How to complete this task -
Go through the data below and copy each line where the word "reset" occurs.

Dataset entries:
(** An unquoted, non-empty field from the start of a field. *)
Lemma run_plain_field c f r ys :
  Forall (fun c => special c = false) (c :: f) -> rd_state r = StartRecord \/ rd_state r = StartField ->
  rd_field r = [] -> rd_len r = 0%N -> (N.of_nat (length (c :: f)) <= field_limit)%N ->
  run r (line_syms (c :: f) ++ ys) =
  run (mk_reader InField (rd_fields r) (rev (c :: f)) (N.of_nat (length (c :: f)))) ys.
Proof.
  intros Hf Hst Hfl Hl Hlen. apply Forall_cons in Hf as [Hc Hf].
  destruct (special_false c Hc) as (Hco & Hq & He & Hn).
  assert (Hstep : csv_step r (Ch c) = Ok (mk_reader InField (rd_fields r) [c] 1%N)).
  { assert (Ha : add_char r c InField = Ok (mk_reader InField (rd_fields r) [c] 1%N))
      by (rewrite add_char_ok, Hfl, Hl; [done|rewrite Hl; reflexivity]).
    unfold csv_step, start_field. destruct Hst as [H|H]; by rewrite H, ?He, Hq, Hco. }
  cbn [line_syms app]. rewrite Hn, (run_step _ _ _ _ Hstep) by (left; discriminate).
  rewrite run_unquoted by (cbn in *; done || lia). cbn [rev length rd_fields rd_field rd_len].
  do 2 f_equal. lia.
Qed.

(** A field as the writer writes it: afterwards the reader holds the
    field, in a state where a comma or a newline ends it. *)
Lemma run_write_field f r ys :
  ~ In cr f -> rd_state r = StartRecord \/ rd_state r = StartField -> rd_field r = [] ->
  rd_len r = 0%N -> (N.of_nat (length f) <= field_limit)%N ->
  exists st, (st = InField \/ st = QuoteInQuotedField \/ (f = [] /\ st = rd_state r)) /\
    run r (line_syms (write_field f) ++ ys) = run (mk_reader st (rd_fields r) (rev f) (N.of_nat (length f))) ys.
Proof.
  intros Hcr Hst Hfl Hl Hlen. unfold write_field. destruct (existsb special f) eqn:Hs.
  - exists QuoteInQuotedField. split; [auto|]. by apply run_quoted_field.
  - apply existsb_false_Forall in Hs. destruct f as [|c f].
    + exists (rd_state r). split; [auto|]. destruct r; cbn in *; by subst.
    + exists InField. split; [auto|]. by apply run_plain_field.
Qed.

Lemma save_field_fields st fs f n st' :
  rd_fields (save_field (mk_reader st fs (rev f) n) st') = fs ++ [string_of_list_ascii f].
Proof. cbn. by rewrite rev_involutive. Qed.

(** The fields of a record, as the writer joins them, up to the newline:
    the reader emits the record.  A record of one empty field is the one
    that would be read as a blank line. *)
Lemma run_join fs r ys :
  fs <> [] -> Forall (fun f => ~ In cr f /\ (N.of_nat (length f) <= field_limit)%N) fs ->
  rd_state r = StartRecord \/ rd_state r = StartField -> rd_field r = [] -> rd_len r = 0%N ->
  (rd_state r = StartRecord -> fs <> [[]]) ->
  run r (line_syms (join_fields fs) ++ Ch nl :: EOL :: ys) =
  let '(rs, e) := run reset ys in ((rd_fields r ++ map string_of_list_ascii fs) :: rs, e).
Proof.
  revert r. induction fs as [|f fs IH]; intros r Hne Hok Hst Hfl Hl Hsr; [done|].
  apply Forall_cons in Hok as [[Hcr Hlen] Hok]. destruct fs as [|f2 fs].
  - destruct (run_write_field f r (Ch nl :: EOL :: ys) Hcr Hst Hfl Hl Hlen) as (st & Hst' & Hrun).
    cbn [join_fields]. rewrite Hrun, term_nl, save_field_fields; [done|].
    destruct Hst' as [->|[->|[-> ->]]]; auto. destruct Hst as [H|H]; [|auto].
    by destruct (Hsr H).
  - destruct (run_write_field f r (line_syms (comma :: join_fields (f2 :: fs)) ++ Ch nl :: EOL :: ys)
      Hcr Hst Hfl Hl Hlen) as (st & Hst' & Hrun).
    change (join_fields (f :: f2 :: fs)) with (write_field f ++ comma :: join_fields (f2 :: fs)).
    rewrite line_syms_app, <- app_assoc, Hrun.
    cbn [line_syms app]. rewrite comma_nl. cbn [app].
    assert (Hc : csv_step (mk_reader st (rd_fields r) (rev f) (N.of_nat (length f))) (Ch comma) =
      Ok (save_field (mk_reader st (rd_fields r) (rev f) (N.of_nat (length f))) StartField)).
    { apply term_comma. cbn. destruct Hst' as [->|[->|[_ ->]]]; intuition. }
    rewrite (run_step _ _ _ _ Hc) by (left; discriminate).
    rewrite IH by (cbn; auto || done). cbn [map]. by rewrite save_field_fields, <- app_assoc.
Qed.

Lemma double_quotes_no_cr f : ~ In cr f -> ~ In cr (double_quotes f).
Proof.
  induction f as [|c f IH]; simpl; [done|]. intros H.
  destruct (Ascii.eqb c quote); simpl; intuition discriminate.
Qed.

Lemma join_fields_no_cr fs : Forall (fun f => ~ In cr f) fs -> ~ In cr (join_fields fs).
Proof.
  assert (Hw : forall f, ~ In cr f -> ~ In cr (write_field f)).
  { intros f Hf. unfold write_field. destruct (existsb special f); [|done].
    simpl. rewrite in_app_iff. simpl. pose proof (double_quotes_no_cr f Hf). intuition discriminate. }
  induction fs as [|f fs IH]; intros Hok; [simpl; tauto|]. apply Forall_cons in Hok as [Hf Hok].
  destruct fs as [|f2 fs]; [by apply Hw|].
  change (join_fields (f :: f2 :: fs)) with (write_field f ++ comma :: join_fields (f2 :: fs)).
  rewrite in_app_iff. simpl. pose proof (Hw f Hf). pose proof (IH Hok). intuition discriminate.
Qed.

Lemma field_ok_ascii f :
  field_ok f -> ~ In cr (list_ascii_of_string f) /\
  (N.of_nat (length (list_ascii_of_string f)) <= field_limit)%N.
Proof. by rewrite length_list_ascii_of_string. Qed.

Lemma row_body_no_cr fs : Forall field_ok fs -> ~ In cr (row_body fs).
Proof.
  intros Hok. unfold row_body. case_bool_decide; [simpl; intuition discriminate|].
  apply join_fields_no_cr, Forall_map. eapply Forall_impl; [exact Hok|]. intros f Hf. apply Hf.
Qed.

(** The records as the writer writes them, with LF line ends, followed
    by any text: the reader returns these records, then reads on. *)
Lemma run_rows rows ys :
  Forall row_ok rows ->
  run reset (line_syms (concat (map (fun fs => row_body fs ++ [nl]) rows)) ++ ys) =
  let '(rs, e) := run reset ys in (rows ++ rs, e).
Proof.
  destruct (run reset ys) as [rs e] eqn:Hys.
  induction rows as [|fs rows IH]; intros Hok; [done|].
  apply Forall_cons in Hok as [Hfs Hok].
  cbn [map concat]. rewrite <- app_assoc, !line_syms_app, line_syms_nl, <- !app_assoc. cbn [app].
  set (tl := line_syms (concat (map (fun fs => row_body fs ++ [nl]) rows)) ++ ys).
  assert (Htl : run reset tl = (rows ++ rs, e)) by (apply IH, Hok). clearbody tl.
  destruct fs as [|f0 fs0]; [change (row_body []) with (@nil ascii); cbn [line_syms app];
    rewrite (run_step reset (Ch nl) _ (set_state reset EatCrnl)) by (reflexivity || (right; discriminate));
    by rewrite (run_emit _ _ (set_state (set_state reset EatCrnl) StartRecord)), Htl|].
  remember (f0 :: fs0) as fs eqn:Efs. assert (Hne : fs <> []) by (by subst). clear Efs.
  unfold row_body. case_bool_decide as Hone.
  - change [quote; quote] with (quote :: double_quotes [] ++ [quote]).
    rewrite run_quoted_field, term_nl, Htl by (cbn; auto || lia). by rewrite Hone.
  - rewrite run_join, Htl; [|by destruct fs|..|done|done|].
    + cbn. by rewrite map_map, (map_ext _ id), map_id by apply string_of_list_ascii_of_string.
    + apply Forall_map. eapply Forall_impl; [exact Hfs|]. apply field_ok_ascii.
    + auto.
    + intros _ Hmap. apply Hone. destruct fs as [|f [|]]; try done. inversion Hmap as [Hf].
      rewrite <- (string_of_list_ascii_of_string f), Hf. reflexivity.
Qed.

Lemma translate_no_cr a b : ~ In cr a -> translate_newlines (a ++ b) = a ++ translate_newlines b.
Proof.
  induction a as [|c a IH]; intros H; [done|]. apply not_in_cons in H as [Hc H].
  cbn [app translate_newlines]. destruct (Ascii.eqb_spec c cr); [done|]. by rewrite IH.
Qed.

(** Text mode turns the writer's CR LF into LF. *)
Lemma translate_rows rows b :
  Forall row_ok rows ->
  translate_newlines (concat (map (fun fs => row_body fs ++ [cr; nl]) rows) ++ b) =
  concat (map (fun fs => row_body fs ++ [nl]) rows) ++ translate_newlines b.
Proof.
  induction rows as [|fs rows IH]; intros Hok; [done|]. apply Forall_cons in Hok as [Hfs Hok].
  cbn [map concat]. rewrite <- !app_assoc, translate_no_cr by (by apply row_body_no_cr).
  by rewrite <- IH.
Qed.

Lemma ends_open_rows rows : ends_open (concat (map (fun fs => row_body fs ++ [nl]) rows)) = false.
Proof.
  destruct rows as [|fs rows _] using rev_ind; [done|].
  rewrite map_app, concat_app. cbn [map concat]. rewrite app_nil_r, !app_assoc.
  unfold ends_open. by rewrite last_snoc.
Qed.

Lemma read_write_rows rows : Forall row_ok rows -> read_records (write_rows rows) = (rows, None).
Proof.
  intros Hok. unfold read_records, write_rows. rewrite list_ascii_of_string_of_list_ascii.
  rewrite <- (app_nil_r (concat _)), translate_rows, !app_nil_r by done.
  unfold reader_syms. rewrite ends_open_rows.
  rewrite run_rows by done. change (run reset []) with (@nil (list string), @None py_error).
  cbv iota beta. by rewrite app_nil_r.
Qed.

(** C13: Reading back the writer's output.  [csv.reader], on the text
    Python's [csv.writer] writes for a list of records (opened in text
    mode, as [parse_csv_file] opens the export), returns exactly those
    records and no error, provided no field holds a CR or more than
    [field_limit] characters. *)
Theorem csv_roundtrip rows : Forall row_ok rows -> read_records (write_rows rows) = (rows, None).
Proof. apply read_write_rows. Qed.

Lemma csv_roundtrip_witness :
  Forall row_ok sample_export /\ read_records (write_rows sample_export) = (sample_export, None).
Proof.
  assert (H : Forall row_ok sample_export) by (apply (bool_decide_unpack _ (dec := @Forall_dec _ row_ok row_ok_dec sample_export)); vm_compute; exact I).
  split; [exact H|exact (csv_roundtrip sample_export H)].
Defined.

(** ** The rows of [DictReader] *)

Lemma map_fst_combine {A B} (l : list A) (r : list B) : map fst (combine l r) = firstn (length r) l.
Proof.
  revert r. induction l as [|a l IH]; intros [|b r]; simpl; rewrite ?firstn_nil; [done..|].
  by rewrite IH.
Qed.

Lemma combine_lookup_In {A B} (l : list A) (r : list B) i a b :
  l !! i = Some a -> r !! i = Some b -> In (a, b) (combine l r).
Proof.
  revert i r. induction l as [|a' l IH]; intros i [|b' r] Hl Hr; destruct i; simpl in *;
    try discriminate; [left; congruence|right; eauto].
Qed.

Your response -
  let '(rs, e) := run reset ys in ((rd_fields r ++ map string_of_list_ascii fs) :: rs, e).
  run reset (line_syms (concat (map (fun fs => row_body fs ++ [nl]) rows)) ++ ys) =
  let '(rs, e) := run reset ys in (rows ++ rs, e).
  destruct (run reset ys) as [rs e] eqn:Hys.
  assert (Htl : run reset tl = (rows ++ rs, e)) by (apply IH, Hok). clearbody tl.
    rewrite (run_step reset (Ch nl) _ (set_state reset EatCrnl)) by (reflexivity || (right; discriminate));
    by rewrite (run_emit _ _ (set_state (set_state reset EatCrnl) StartRecord)), Htl|].
  rewrite run_rows by done. change (run reset []) with (@nil (list string), @None py_error).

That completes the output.